Après les mots et les chiffres, l’analyse. Au lendemain de la publication du rapport de la commission d’évaluation du CIO pour les Jeux de 2024, mercredi 5 juillet, une évidence s’impose: Thomas Bach a eu le nez fin en poussant depuis l’an passé avec force et sens politique pour un double vote 2024-2028 lors de la session de Lima en septembre prochain. Le document préparé sous la conduite de Patrick Baumann le dit et le répète sans craindre les superlatifs: Los Angeles et Paris peuvent organiser des Jeux « extraordinaires » et « proposer le meilleur » au mouvement olympique. Une bonne chose, puisqu’il est désormais quasiment acquis que les deux villes décrocheront le pompon.
Le rapport juge le projet de Los Angeles « innovant » et « cool ». Il qualifie la proposition de Paris d’historique et son cadre de tout simplement « époustouflant ». L’organisation olympique peut dormir le sourire aux lèvres. En choisissant de ne pas choisir, elle s’offre huit années de béatitude. Très fort.
Il n’empêche, un élément du rapport révèle un écart entre les deux candidatures. Une donnée qui devrait alimenter les conversations lors de la session extraordinaire du CIO, la semaine prochaine à Lausanne. En termes de soutien populaire, Los Angeles mène la course. Fidèle à son habitude, le CIO a mené sa propre enquête d’opinion dans les deux villes en lice, au mois de février dernier, au début de la troisième et dernière phase du processus de candidature. Le sondage a été réalisé en ligne, auprès de 1.800 internautes. La méthode était identique, avec dans les deux cas un sondage local, régional et national, mais les résultats diffèrent.
A Los Angeles, l’enquête du CIO révèle un taux de soutien de 78%. Une année plus tôt, un sondage privé réalisé par l’université de Loyola Marymount avait affiché un résultat de 88%. L’étude du CIO pointe également un taux d’opposition au projet olympique et paralympique exceptionnellement bas, seulement 8%.
A Paris, le rapport dévoile un taux de soutien de 63% parmi la population de la capitale (le taux est identique sur l’ensemble de la France). Un écart de 15 points, donc, avec la métropole californienne. La différence est plus grande encore parmi les opposants aux Jeux. Selon le sondage du CIO, leur pourcentage atteint 23% à Paris, soit quasiment un habitant sur quatre.

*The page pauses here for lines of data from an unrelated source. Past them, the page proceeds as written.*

Lemma back_earlier past x k : 1 < k -> back (past ++ [x]) k = back past (k - 1).
Proof.
  intros Hk. unfold back. rewrite length_app. simpl length.
  destruct (Z.ltb_spec (Z.of_nat (length past)) (k - 1)).
  - by rewrite (proj2 (Z.ltb_lt _ _)) by lia.
  - rewrite (proj2 (Z.ltb_ge _ _)) by lia. rewrite lookup_app_l by lia. do 2 f_equal. lia.
Qed.

Lemma holds_fresh d : 1 <= d <= 256 -> holds (fresh_coder d) [].
Proof.
  intros Hd. split; [done |]. split; [by unfold fresh_coder |]. split; [done |].
  intros k Hk. unfold fresh_coder. cbn [history pos]. unfold rd.
  pose proof (Z.mod_pos_bound (k + 0) 256). rewrite (proj2 (Z.ltb_ge _ _)) by lia.
  rewrite lookup_replicate_2 by lia. unfold back. simpl length. by rewrite (proj2 (Z.ltb_lt _ _)) by lia.
Qed.

Lemma land_255 x : Z.land x 0xFF = x mod 256.
Proof. change 0xFF with (Z.ones 8). by rewrite Z.land_ones. Qed.

Lemma behind_holds coder past : holds coder past -> behind coder = Some (back past (distance coder)).
Proof. intros (Hd & _ & _ & H). unfold behind. rewrite land_255. by apply H. Qed.

Lemma push_holds coder past b : holds coder past ->
  exists coder', push coder b = Some coder' /\ holds coder' (past ++ [b]) /\ distance coder' = distance coder.
Proof.
  intros (Hd & Hp & Hl & H). unfold push, wr. rewrite land_255, Hl, Z.mod_small by lia.
  rewrite (proj2 (andb_true_iff _ _)) by (split; [apply Z.leb_le | apply Z.ltb_lt]; lia). cbn [mbind option_bind].
  eexists. split; [reflexivity |]. split; [| done].
  pose proof (u8_range (pos coder - 1)) as Hu. unfold u8, wrap in *. change (2 ^ 8) with 256 in *.
  split; [done |]. split; [exact Hu |]. cbn [history pos distance]. split; [by rewrite length_insert |].
  intros k Hk. rewrite Z.add_mod_idemp_r by lia. unfold rd.
  pose proof (Z.mod_pos_bound (k + (pos coder - 1)) 256). rewrite (proj2 (Z.ltb_ge _ _)) by lia.
  destruct (Z.eqb_spec k 1) as [-> | Hk1].
  - replace (1 + (pos coder - 1)) with (pos coder) by lia. rewrite Z.mod_small by lia.
    rewrite list_lookup_insert_eq by lia. by rewrite back_last.
  - rewrite list_lookup_insert_ne.
    + rewrite back_earlier by lia. specialize (H (k - 1)). unfold rd in H.
      replace (k - 1 + pos coder) with (k + (pos coder - 1)) in H by lia.
      rewrite (proj2 (Z.ltb_ge _ _)) in H by lia. apply H. lia.
    + intros E. apply Z2Nat.inj in E; [| lia | lia].
      pose proof (Z.div_mod (k + (pos coder - 1)) 256 ltac:(done)). lia.
Qed.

Décisif? Sûrement pas. Le soutien populaire n’a jamais fait la différence, ses résultats composent seulement un chapitre d’un rapport d’évaluation lui-même parfois seulement accessoire. Mais l’écart entre les deux candidatures pose question. Les Californiens veulent-ils plus les Jeux que les Parisiens? Los Angeles 2024 a-t-elle mieux réussi que Paris 2024 sa campagne de mobilisation? La réponse tient en trois mots: contexte, projet et timing.
Le contexte, d’abord. Les exemples de Rome, Budapest et Hambourg l’ont démontré sans ambiguïté: l’Europe boude actuellement les Jeux. Ses populations les jugent trop coûteux, peu en phase avec la crise du moment. Ils en apprécient encore le spectacle, mais le préfèrent hors de leurs frontières. Avec une telle tendance, le taux de soutien révélé par l’étude du CIO pour la candidature de Paris s’avère très respectable.
Le projet, ensuite. A Paris, le budget des Jeux serait public et privé. Il en est ainsi de tous les événements aux dimensions continentales ou planétaires. Par tradition, le public français se méfie comme la peste de tout projet présentant un risque, même minime, pour sa feuille d’impôt. A Los Angeles, le financement serait privé, à l’exception des dépenses liées à la sécurité. Une approche plus américaine et nettement plus populaire.
Le timing, enfin. L’enquête d’opinion a été réalisée au mois de février, une période où l’actualité était dominée en France par la campagne présidentielle. Depuis, l’effet Macron a réveillé pour un temps l’opinion. Depuis, également, Paris a déployé les grands moyens pour faire souffler le vent des Jeux à l’occasion des journées olympiques, les 23 et 24 juin. Suffisant pour combler l’écart avec Los Angeles? Peut-être. Pas sûr.